# What the task requires:
From the line holding "interest_rate : Q;" to the final line below, restate each line word for word and add nothing.

# Dataset excerpts:
(** * Cash-flow projection engine (calculations.py)

    A shallow embedding of the projection engine of the cash-flow lab:
    the working-capital calculator, the debt-service calculator, the
    tier-1 metrics, the scenario adjuster and the month-by-month
    recurrence of [generate_monthly_projections].

    Numbers.  The Python code computes on numbers (ints and binary
    floats).  Here every number is an exact rational [Q]: the arithmetic
    of the model is the arithmetic the formulas denote, without rounding,
    overflow or NaN.  Month indexes, month counts and the loan term are
    Python ints and are modelled as [Z].  The theorems over [Q] state
    equalities only between terms that the code computes by the same
    operations in the same order, and inequalities that rounding keeps;
    where a statement is about the very digits the program prints, it is
    made on the module [B64], the same engine on binary64 floats.

    Dictionaries.  The parameter record [inputs] is a Python dict with
    string keys; it is a [gmap string Q].  [d[k]] on a missing key raises
    [KeyError]; [d.get(k, v)] does not.  The debt dictionary is built in
    one place (app.py) with exactly the four keys [loan_amount],
    [interest_rate], [term_months], [monthly_payment], the third an int:
    it is the record [DebtParams], and [None] is [option]'s [None]. *)

From Stdlib Require Import QArith Qpower ZArith Lia Lqa.
From Stdlib Require PrimFloat Uint63.
From stdpp Require Import gmap strings list.

Local Open Scope Q_scope.

(** ** Exceptions and the error monad *)

Inductive exn : Type :=
| KeyError (k : string)
| ZeroDivisionError.

Inductive result (A : Type) : Type :=
| Ok (a : A)
| Raise (e : exn).

Arguments Ok {A} a.
Arguments Raise {A} e.

Definition rbind {A B : Type} (c : result A) (k : A -> result B) : result B :=
  match c with
  | Ok a => k a
  | Raise e => Raise e
  end.

Notation "x <~ c ;; k" := (rbind c (fun x => k))
  (at level 100, c at next level, right associativity).

(** ** Python primitives on numbers and dicts *)

(** [a < b] as a test. *)
Definition Qltb (a b : Q) : bool := negb (Qle_bool b a).

(** [max(a, b)]: the first argument unless the second is greater. *)
Definition py_max (a b : Q) : Q := if Qltb a b then b else a.

(** [min(a, b)]: the first argument unless the second is smaller. *)
Definition py_min (a b : Q) : Q := if Qltb b a then b else a.

(** [b ** e] for an int exponent: zero to a negative power raises. *)
Definition py_pow (b : Q) (e : Z) : result Q :=
  if Qeq_bool b 0 && (e <? 0)%Z then Raise ZeroDivisionError else Ok (b ^ e).

(** [d[k]] *)
Definition getitem (d : gmap string Q) (k : string) : result Q :=
  match d !! k with
  | Some v => Ok v
  | None => Raise (KeyError k)
  end.

(** [d.get(k, dflt)] *)
Definition get (d : gmap string Q) (k : string) (dflt : Q) : Q :=
  default dflt (d !! k).

(** ** Working capital *)

Module WC.
Record t : Type := mk { ar : Q; inventory : Q; ap : Q }.
End WC.

Definition calculate_wc_components
    (revenue cogs_pct ar_days ap_days inventory_days : Q) : WC.t :=
  let cogs := revenue * cogs_pct in
  let ar := (revenue / 30) * ar_days in
  let inventory := (cogs / 30) * inventory_days in
  let ap := (cogs / 30) * ap_days in
  WC.mk ar inventory ap.

Definition calculate_ebit (revenue cogs_pct opex : Q) : Q :=
  let cogs := revenue * cogs_pct in
  let ebit := revenue - cogs - opex in
  ebit.

Definition calculate_working_capital (ar inventory ap : Q) : Q :=
  (ar + inventory) - ap.

Definition calculate_delta_wc (wc_current : Q) (wc_previous : option Q) : Q :=
  match wc_previous with
  | None => wc_current
  | Some p => wc_current - p
  end.

Definition calculate_fcf (ebit tax_rate depreciation capex delta_wc : Q) : Q :=
  let nopat := ebit * (1 - tax_rate) in
  let fcf := nopat + depreciation - capex - delta_wc in
  fcf.

(** ** Debt service *)

Record DebtParams : Type := mkDebt {
  loan_amount : Q;
  interest_rate : Q;
  term_months : Z;
  monthly_payment : Q
}.

Module DS.
Record t : Type := mk {
  interest_expense : Q;
  principal_payment : Q;
  remaining_balance : Q
}.
Definition zero : t := mk 0 0 0.
End DS.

# Reply:
  interest_rate : Q;
  term_months : Z;
  monthly_payment : Q
}.

Module DS.
Record t : Type := mk {
  interest_expense : Q;
  principal_payment : Q;
  remaining_balance : Q
}.
Definition zero : t := mk 0 0 0.
End DS.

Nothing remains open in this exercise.